:: Exercise ::
The reply must consist of the entire listing, reproduced exactly.

:: Data for this exercise ::
=== Begin Enclosure ===
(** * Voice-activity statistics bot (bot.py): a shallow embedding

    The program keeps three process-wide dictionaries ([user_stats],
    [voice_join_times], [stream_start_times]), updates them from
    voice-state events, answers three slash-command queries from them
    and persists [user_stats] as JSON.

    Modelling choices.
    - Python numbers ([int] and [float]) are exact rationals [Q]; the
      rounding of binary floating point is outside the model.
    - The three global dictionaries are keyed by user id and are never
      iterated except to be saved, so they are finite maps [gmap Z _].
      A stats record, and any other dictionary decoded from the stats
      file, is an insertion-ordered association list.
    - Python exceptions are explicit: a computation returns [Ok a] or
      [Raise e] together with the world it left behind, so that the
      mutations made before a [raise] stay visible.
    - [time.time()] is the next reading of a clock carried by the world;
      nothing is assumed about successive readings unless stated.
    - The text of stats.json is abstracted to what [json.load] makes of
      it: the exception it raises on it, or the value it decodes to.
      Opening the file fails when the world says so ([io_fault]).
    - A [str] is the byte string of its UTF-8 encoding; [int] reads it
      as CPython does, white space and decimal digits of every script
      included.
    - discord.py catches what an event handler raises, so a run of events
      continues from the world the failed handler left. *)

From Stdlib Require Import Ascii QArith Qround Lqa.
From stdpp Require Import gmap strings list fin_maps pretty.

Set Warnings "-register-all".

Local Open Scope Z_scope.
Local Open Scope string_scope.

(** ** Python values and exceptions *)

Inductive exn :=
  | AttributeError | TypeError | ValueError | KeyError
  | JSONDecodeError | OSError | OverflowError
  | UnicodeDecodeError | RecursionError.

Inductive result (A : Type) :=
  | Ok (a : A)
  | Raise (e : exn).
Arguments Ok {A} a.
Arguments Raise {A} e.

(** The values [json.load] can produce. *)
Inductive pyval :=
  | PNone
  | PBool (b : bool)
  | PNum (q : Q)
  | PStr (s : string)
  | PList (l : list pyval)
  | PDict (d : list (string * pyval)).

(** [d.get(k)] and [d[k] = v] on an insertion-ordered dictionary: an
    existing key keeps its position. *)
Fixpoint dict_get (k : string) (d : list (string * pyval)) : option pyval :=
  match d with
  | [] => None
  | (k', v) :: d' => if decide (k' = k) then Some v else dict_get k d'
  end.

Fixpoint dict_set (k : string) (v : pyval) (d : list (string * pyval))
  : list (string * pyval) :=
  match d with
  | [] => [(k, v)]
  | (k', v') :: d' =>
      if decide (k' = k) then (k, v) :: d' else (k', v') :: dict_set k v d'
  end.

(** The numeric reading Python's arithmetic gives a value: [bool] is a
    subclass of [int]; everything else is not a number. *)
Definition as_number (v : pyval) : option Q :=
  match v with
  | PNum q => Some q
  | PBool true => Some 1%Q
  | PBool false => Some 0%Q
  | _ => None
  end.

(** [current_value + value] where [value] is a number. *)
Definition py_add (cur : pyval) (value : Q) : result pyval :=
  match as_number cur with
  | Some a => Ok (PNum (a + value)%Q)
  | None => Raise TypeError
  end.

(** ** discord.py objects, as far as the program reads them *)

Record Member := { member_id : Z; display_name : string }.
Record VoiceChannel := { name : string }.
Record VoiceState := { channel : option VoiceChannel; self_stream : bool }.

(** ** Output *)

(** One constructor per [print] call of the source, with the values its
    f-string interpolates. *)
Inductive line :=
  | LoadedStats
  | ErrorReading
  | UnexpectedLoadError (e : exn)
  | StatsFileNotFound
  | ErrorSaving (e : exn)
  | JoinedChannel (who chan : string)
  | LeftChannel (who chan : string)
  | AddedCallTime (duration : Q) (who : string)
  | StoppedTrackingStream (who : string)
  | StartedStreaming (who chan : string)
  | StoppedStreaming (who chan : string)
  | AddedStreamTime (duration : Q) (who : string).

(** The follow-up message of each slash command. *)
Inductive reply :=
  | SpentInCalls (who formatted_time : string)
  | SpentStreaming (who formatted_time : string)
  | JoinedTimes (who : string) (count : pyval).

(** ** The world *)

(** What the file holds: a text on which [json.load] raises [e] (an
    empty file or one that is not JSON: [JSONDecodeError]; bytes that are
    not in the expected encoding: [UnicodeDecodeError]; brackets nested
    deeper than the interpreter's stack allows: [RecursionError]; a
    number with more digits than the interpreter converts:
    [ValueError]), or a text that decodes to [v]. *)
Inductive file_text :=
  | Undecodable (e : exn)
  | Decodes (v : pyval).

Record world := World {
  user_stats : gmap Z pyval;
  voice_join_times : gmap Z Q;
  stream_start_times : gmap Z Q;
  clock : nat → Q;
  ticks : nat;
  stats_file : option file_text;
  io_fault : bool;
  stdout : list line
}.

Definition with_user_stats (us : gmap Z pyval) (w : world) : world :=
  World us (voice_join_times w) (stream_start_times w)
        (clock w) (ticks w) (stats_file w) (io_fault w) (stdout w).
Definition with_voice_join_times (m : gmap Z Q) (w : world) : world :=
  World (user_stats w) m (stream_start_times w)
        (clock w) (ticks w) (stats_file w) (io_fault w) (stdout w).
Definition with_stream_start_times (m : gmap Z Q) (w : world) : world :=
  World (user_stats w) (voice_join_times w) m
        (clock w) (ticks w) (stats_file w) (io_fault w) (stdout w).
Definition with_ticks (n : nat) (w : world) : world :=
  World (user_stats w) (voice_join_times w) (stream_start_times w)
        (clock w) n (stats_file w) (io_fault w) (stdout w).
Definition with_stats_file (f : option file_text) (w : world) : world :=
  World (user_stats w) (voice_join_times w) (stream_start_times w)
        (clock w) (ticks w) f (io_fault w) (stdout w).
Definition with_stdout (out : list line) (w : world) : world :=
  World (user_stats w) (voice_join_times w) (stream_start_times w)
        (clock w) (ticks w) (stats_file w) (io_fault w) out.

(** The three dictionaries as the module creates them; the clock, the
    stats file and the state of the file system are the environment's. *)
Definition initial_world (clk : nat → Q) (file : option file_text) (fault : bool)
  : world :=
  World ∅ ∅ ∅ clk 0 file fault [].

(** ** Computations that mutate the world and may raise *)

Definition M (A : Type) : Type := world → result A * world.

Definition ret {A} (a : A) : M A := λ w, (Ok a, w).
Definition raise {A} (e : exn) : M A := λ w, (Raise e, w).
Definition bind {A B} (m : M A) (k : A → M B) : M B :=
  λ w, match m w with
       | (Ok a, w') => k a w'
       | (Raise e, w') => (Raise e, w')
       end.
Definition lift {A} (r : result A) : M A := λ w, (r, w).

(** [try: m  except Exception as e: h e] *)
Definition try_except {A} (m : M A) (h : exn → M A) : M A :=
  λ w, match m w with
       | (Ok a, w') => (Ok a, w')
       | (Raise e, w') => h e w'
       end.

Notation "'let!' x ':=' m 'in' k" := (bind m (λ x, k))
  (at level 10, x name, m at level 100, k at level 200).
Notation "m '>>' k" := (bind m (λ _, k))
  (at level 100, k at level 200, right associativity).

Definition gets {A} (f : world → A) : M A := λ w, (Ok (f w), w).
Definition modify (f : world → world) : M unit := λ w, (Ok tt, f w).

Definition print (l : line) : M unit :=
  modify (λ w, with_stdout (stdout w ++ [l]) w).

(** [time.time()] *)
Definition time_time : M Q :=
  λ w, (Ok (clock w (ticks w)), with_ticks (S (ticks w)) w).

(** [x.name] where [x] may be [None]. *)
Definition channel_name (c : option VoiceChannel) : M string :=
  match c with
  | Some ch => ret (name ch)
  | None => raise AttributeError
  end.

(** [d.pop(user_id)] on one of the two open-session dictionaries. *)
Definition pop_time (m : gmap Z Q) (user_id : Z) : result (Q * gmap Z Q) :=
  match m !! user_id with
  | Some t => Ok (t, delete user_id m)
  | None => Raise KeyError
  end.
=== End Enclosure ===
:: Task output ::
(** * Voice-activity statistics bot (bot.py): a shallow embedding

    The program keeps three process-wide dictionaries ([user_stats],
    [voice_join_times], [stream_start_times]), updates them from
    voice-state events, answers three slash-command queries from them
    and persists [user_stats] as JSON.

    Modelling choices.
    - Python numbers ([int] and [float]) are exact rationals [Q]; the
      rounding of binary floating point is outside the model.
    - The three global dictionaries are keyed by user id and are never
      iterated except to be saved, so they are finite maps [gmap Z _].
      A stats record, and any other dictionary decoded from the stats
      file, is an insertion-ordered association list.
    - Python exceptions are explicit: a computation returns [Ok a] or
      [Raise e] together with the world it left behind, so that the
      mutations made before a [raise] stay visible.
    - [time.time()] is the next reading of a clock carried by the world;
      nothing is assumed about successive readings unless stated.
    - The text of stats.json is abstracted to what [json.load] makes of
      it: the exception it raises on it, or the value it decodes to.
      Opening the file fails when the world says so ([io_fault]).
    - A [str] is the byte string of its UTF-8 encoding; [int] reads it
      as CPython does, white space and decimal digits of every script
      included.
    - discord.py catches what an event handler raises, so a run of events
      continues from the world the failed handler left. *)

From Stdlib Require Import Ascii QArith Qround Lqa.
From stdpp Require Import gmap strings list fin_maps pretty.

Set Warnings "-register-all".

Local Open Scope Z_scope.
Local Open Scope string_scope.

(** ** Python values and exceptions *)

Inductive exn :=
  | AttributeError | TypeError | ValueError | KeyError
  | JSONDecodeError | OSError | OverflowError
  | UnicodeDecodeError | RecursionError.

Inductive result (A : Type) :=
  | Ok (a : A)
  | Raise (e : exn).
Arguments Ok {A} a.
Arguments Raise {A} e.

(** The values [json.load] can produce. *)
Inductive pyval :=
  | PNone
  | PBool (b : bool)
  | PNum (q : Q)
  | PStr (s : string)
  | PList (l : list pyval)
  | PDict (d : list (string * pyval)).

(** [d.get(k)] and [d[k] = v] on an insertion-ordered dictionary: an
    existing key keeps its position. *)
Fixpoint dict_get (k : string) (d : list (string * pyval)) : option pyval :=
  match d with
  | [] => None
  | (k', v) :: d' => if decide (k' = k) then Some v else dict_get k d'
  end.

Fixpoint dict_set (k : string) (v : pyval) (d : list (string * pyval))
  : list (string * pyval) :=
  match d with
  | [] => [(k, v)]
  | (k', v') :: d' =>
      if decide (k' = k) then (k, v) :: d' else (k', v') :: dict_set k v d'
  end.

(** The numeric reading Python's arithmetic gives a value: [bool] is a
    subclass of [int]; everything else is not a number. *)
Definition as_number (v : pyval) : option Q :=
  match v with
  | PNum q => Some q
  | PBool true => Some 1%Q
  | PBool false => Some 0%Q
  | _ => None
  end.

(** [current_value + value] where [value] is a number. *)
Definition py_add (cur : pyval) (value : Q) : result pyval :=
  match as_number cur with
  | Some a => Ok (PNum (a + value)%Q)
  | None => Raise TypeError
  end.

(** ** discord.py objects, as far as the program reads them *)

Record Member := { member_id : Z; display_name : string }.
Record VoiceChannel := { name : string }.
Record VoiceState := { channel : option VoiceChannel; self_stream : bool }.

(** ** Output *)

(** One constructor per [print] call of the source, with the values its
    f-string interpolates. *)
Inductive line :=
  | LoadedStats
  | ErrorReading
  | UnexpectedLoadError (e : exn)
  | StatsFileNotFound
  | ErrorSaving (e : exn)
  | JoinedChannel (who chan : string)
  | LeftChannel (who chan : string)
  | AddedCallTime (duration : Q) (who : string)
  | StoppedTrackingStream (who : string)
  | StartedStreaming (who chan : string)
  | StoppedStreaming (who chan : string)
  | AddedStreamTime (duration : Q) (who : string).

(** The follow-up message of each slash command. *)
Inductive reply :=
  | SpentInCalls (who formatted_time : string)
  | SpentStreaming (who formatted_time : string)
  | JoinedTimes (who : string) (count : pyval).

(** ** The world *)

(** What the file holds: a text on which [json.load] raises [e] (an
    empty file or one that is not JSON: [JSONDecodeError]; bytes that are
    not in the expected encoding: [UnicodeDecodeError]; brackets nested
    deeper than the interpreter's stack allows: [RecursionError]; a
    number with more digits than the interpreter converts:
    [ValueError]), or a text that decodes to [v]. *)
Inductive file_text :=
  | Undecodable (e : exn)
  | Decodes (v : pyval).

Record world := World {
  user_stats : gmap Z pyval;
  voice_join_times : gmap Z Q;
  stream_start_times : gmap Z Q;
  clock : nat → Q;
  ticks : nat;
  stats_file : option file_text;
  io_fault : bool;
  stdout : list line
}.

Definition with_user_stats (us : gmap Z pyval) (w : world) : world :=
  World us (voice_join_times w) (stream_start_times w)
        (clock w) (ticks w) (stats_file w) (io_fault w) (stdout w).
Definition with_voice_join_times (m : gmap Z Q) (w : world) : world :=
  World (user_stats w) m (stream_start_times w)
        (clock w) (ticks w) (stats_file w) (io_fault w) (stdout w).
Definition with_stream_start_times (m : gmap Z Q) (w : world) : world :=
  World (user_stats w) (voice_join_times w) m
        (clock w) (ticks w) (stats_file w) (io_fault w) (stdout w).
Definition with_ticks (n : nat) (w : world) : world :=
  World (user_stats w) (voice_join_times w) (stream_start_times w)
        (clock w) n (stats_file w) (io_fault w) (stdout w).
Definition with_stats_file (f : option file_text) (w : world) : world :=
  World (user_stats w) (voice_join_times w) (stream_start_times w)
        (clock w) (ticks w) f (io_fault w) (stdout w).
Definition with_stdout (out : list line) (w : world) : world :=
  World (user_stats w) (voice_join_times w) (stream_start_times w)
        (clock w) (ticks w) (stats_file w) (io_fault w) out.

(** The three dictionaries as the module creates them; the clock, the
    stats file and the state of the file system are the environment's. *)
Definition initial_world (clk : nat → Q) (file : option file_text) (fault : bool)
  : world :=
  World ∅ ∅ ∅ clk 0 file fault [].

(** ** Computations that mutate the world and may raise *)

Definition M (A : Type) : Type := world → result A * world.

Definition ret {A} (a : A) : M A := λ w, (Ok a, w).
Definition raise {A} (e : exn) : M A := λ w, (Raise e, w).
Definition bind {A B} (m : M A) (k : A → M B) : M B :=
  λ w, match m w with
       | (Ok a, w') => k a w'
       | (Raise e, w') => (Raise e, w')
       end.
Definition lift {A} (r : result A) : M A := λ w, (r, w).

(** [try: m  except Exception as e: h e] *)
Definition try_except {A} (m : M A) (h : exn → M A) : M A :=
  λ w, match m w with
       | (Ok a, w') => (Ok a, w')
       | (Raise e, w') => h e w'
       end.

Notation "'let!' x ':=' m 'in' k" := (bind m (λ x, k))
  (at level 10, x name, m at level 100, k at level 200).
Notation "m '>>' k" := (bind m (λ _, k))
  (at level 100, k at level 200, right associativity).

Definition gets {A} (f : world → A) : M A := λ w, (Ok (f w), w).
Definition modify (f : world → world) : M unit := λ w, (Ok tt, f w).

Definition print (l : line) : M unit :=
  modify (λ w, with_stdout (stdout w ++ [l]) w).

(** [time.time()] *)
Definition time_time : M Q :=
  λ w, (Ok (clock w (ticks w)), with_ticks (S (ticks w)) w).

(** [x.name] where [x] may be [None]. *)
Definition channel_name (c : option VoiceChannel) : M string :=
  match c with
  | Some ch => ret (name ch)
  | None => raise AttributeError
  end.

(** [d.pop(user_id)] on one of the two open-session dictionaries. *)
Definition pop_time (m : gmap Z Q) (user_id : Z) : result (Q * gmap Z Q) :=
  match m !! user_id with
  | Some t => Ok (t, delete user_id m)
  | None => Raise KeyError
  end.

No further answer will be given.